Structure of cytochrome c551 from Pseudomonas aeruginosa refined at 1.6 Å resolution and comparison of the two redox forms

The molecular structures of ferri- and ferrocytochrome c₅₅₁ from Pseudomonas aeruginosa have been refined at a resolution of 1.6 Å, to an R factor of 19.5% for the oxidized molecule and 18.7% for the reduced. Reduction of oxidized crystals with ascorbate produced little change in cell dimensions, a 10% mean change in F_obs, and no damage to the crystals. The heme iron is not significantly displaced from the porphyrin plane. Bond lengths from axial ligands to the heme iron are as expected in a low-spin iron compound. A total of 67 solvent molecules were incorporated in the oxidized structure, and 73 in the reduced, of which four are found inside the protein molecule.
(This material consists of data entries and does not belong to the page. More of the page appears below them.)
(** Modelled from the spec: one byte through the frame parser (the receive
    handler, not in linkbus.h).  A sigil starts or restarts accumulation; a
    terminator ends the line; an erase character removes the last accumulated
    character if present; any other byte is appended while the buffer holds
    fewer than LINKBUS_MAX_COMMANDLINE_LENGTH characters and otherwise forces
    the Invalid outcome and the return to Idle.  The optional echo does not
    touch the parser and is left out. *)
Definition parser_step (st : ParserState) (c : ascii)
  : ParserState * list ParserEvent :=
  match st with
  | Idle =>
      if is_sigil c then (Accumulating c [], []) else (Idle, [])
  | Accumulating s buf =>
      if is_sigil c then (Accumulating c [], [])
      else if is_terminator c then (Idle, [LineComplete s buf c])
      else if is_erase c then (Accumulating s (removelast buf), [])
      else if length buf <? LINKBUS_MAX_COMMANDLINE_LENGTH
           then (Accumulating s (buf ++ [c]), [BufferWrite (length buf) c])
           else (Idle, [LineInvalid])
  end.

Fixpoint parser_run (st : ParserState) (bytes : list ascii)
  : ParserState * list ParserEvent :=
  match bytes with
  | [] => (st, [])
  | c :: cs =>
      let '(st1, ev1) := parser_step st c in
      let '(st2, ev2) := parser_run st1 cs in
      (st2, ev1 ++ ev2)
  end.

(** Modelled from the spec: [linkbus_reset_rx] (not in linkbus.h), which
    "discards any partial accumulation and returns to Idle". *)
Definition linkbus_reset_rx (st : ParserState) : ParserState := Idle.

Definition commandline_length (st : ParserState) : nat :=
  match st with Idle => 0 | Accumulating _ buf => length buf end.

(** A byte that is appended when it arrives during accumulation. *)
Definition is_data (c : ascii) : bool :=
  negb (is_sigil c) && negb (is_terminator c) && negb (is_erase c).

Definition write_in_bounds (e : ParserEvent) : Prop :=
  match e with
  | BufferWrite i _ => i < LINKBUS_MAX_COMMANDLINE_LENGTH
  | _ => True
  end.

(** The stores of a run of data bytes: the first at index [k], the next at
    the index after, and so on. *)
Definition writes_from (k : nat) (data : list ascii) : list ParserEvent :=
  imap (fun i c => BufferWrite (k + i) c) data.

(** ** Message decoder *)

(** Modelled from the spec: the splitting rule of the decoder (not in
    linkbus.h), "text is split on [,]". *)
Fixpoint split_fields (cs : list ascii) : list (list ascii) :=
  match cs with
  | [] => [[]]
  | c :: cs' =>
      if (c =? ",")%char then [] :: split_fields cs'
      else match split_fields cs' with
           | t :: ts => (c :: t) :: ts
           | [] => [[c]]
           end
  end.

(** Modelled from the spec: identifier resolution (not in linkbus.h), "the
    mnemonic is matched (case-sensitive, uppercase) against the fixed
    mapping of mnemonic to message identifier". *)
Fixpoint lookup_mnemonic (t : list (string * LBMessageID)) (m : string)
  : option LBMessageID :=
  match t with
  | [] => None
  | (k, id) :: t' => if String.eqb k m then Some id else lookup_mnemonic t' m
  end.

(** Modelled from the spec: type resolution (not in linkbus.h): [$] with [;]
    is a Command, [$] with [?] a Query, [!] a Reply whatever the terminator. *)
Definition message_type (sigil terminator : ascii) : LBMessageType :=
  if (sigil =? "$")%char then
    if (terminator =? ";")%char then LINKBUS_MSG_COMMAND
    else if (terminator =? "?")%char then LINKBUS_MSG_QUERY
    else LINKBUS_MSG_INVALID
  else if (sigil =? "!")%char then LINKBUS_MSG_REPLY
  else LINKBUS_MSG_INVALID.

(** Modelled from the spec: filling a field (not in linkbus.h).  A field of
    at most 9 characters is stored as a C string in its 10-character array:
    the characters, then NUL up to the end. *)
Definition store_field (f : list ascii) : vec ascii LINKBUS_MAX_MSG_FIELD_LENGTH :=
  fun_to_vec (fun i => nth (fin_to_nat i) f NUL).

Definition store_fields (fs : list (list ascii)) : FieldArray :=
  fun_to_vec (fun i => store_field (nth (fin_to_nat i) fs [])).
The oxidized and reduced forms have virtually identical tertiary structures with 2 ° root-mean-square differences in main-chain torsion angles φ and ψ, but with larger differences along the two edges of the heme crevice. The difference map and pyrrole ring tilt suggest that a partially buried water molecule (no. 23) in the heme crevice moves upon change of oxidation state.Pseudomonas cytochrome c₅₅₁ differs from tuna cytochrome c in having: (1) a water molecule (no. 23) at the upper left of the heme crevice; that is, between Pro62 and the heme pyrrol 3 ring on the sixth ligand Met61 side, where tuna cytochrome c has an evolutionary invariant Phe82 ring; (2) a string of hydrophobic side-chains along the left side of the heme crevice, and fewer positively charged lysines in the vicinity; and (3) a more exposed and presumably more easily ionizable heme propionate group at the bottom of the molecule. A network of hydrogen bonds in the heme crevice is reminiscent of that inside the heme crevice of tuna cytochrome c. As in tuna, a slight motion of the water molecule toward the heme is observed in the oxidized state, helping to give the heme a more polar microenvironment. The continuity of solvent environment between the heme crevice and the outer medium could explain the greater dependence of redox potential on pH in cytochrome c₅₅₁ than in cytochrome c.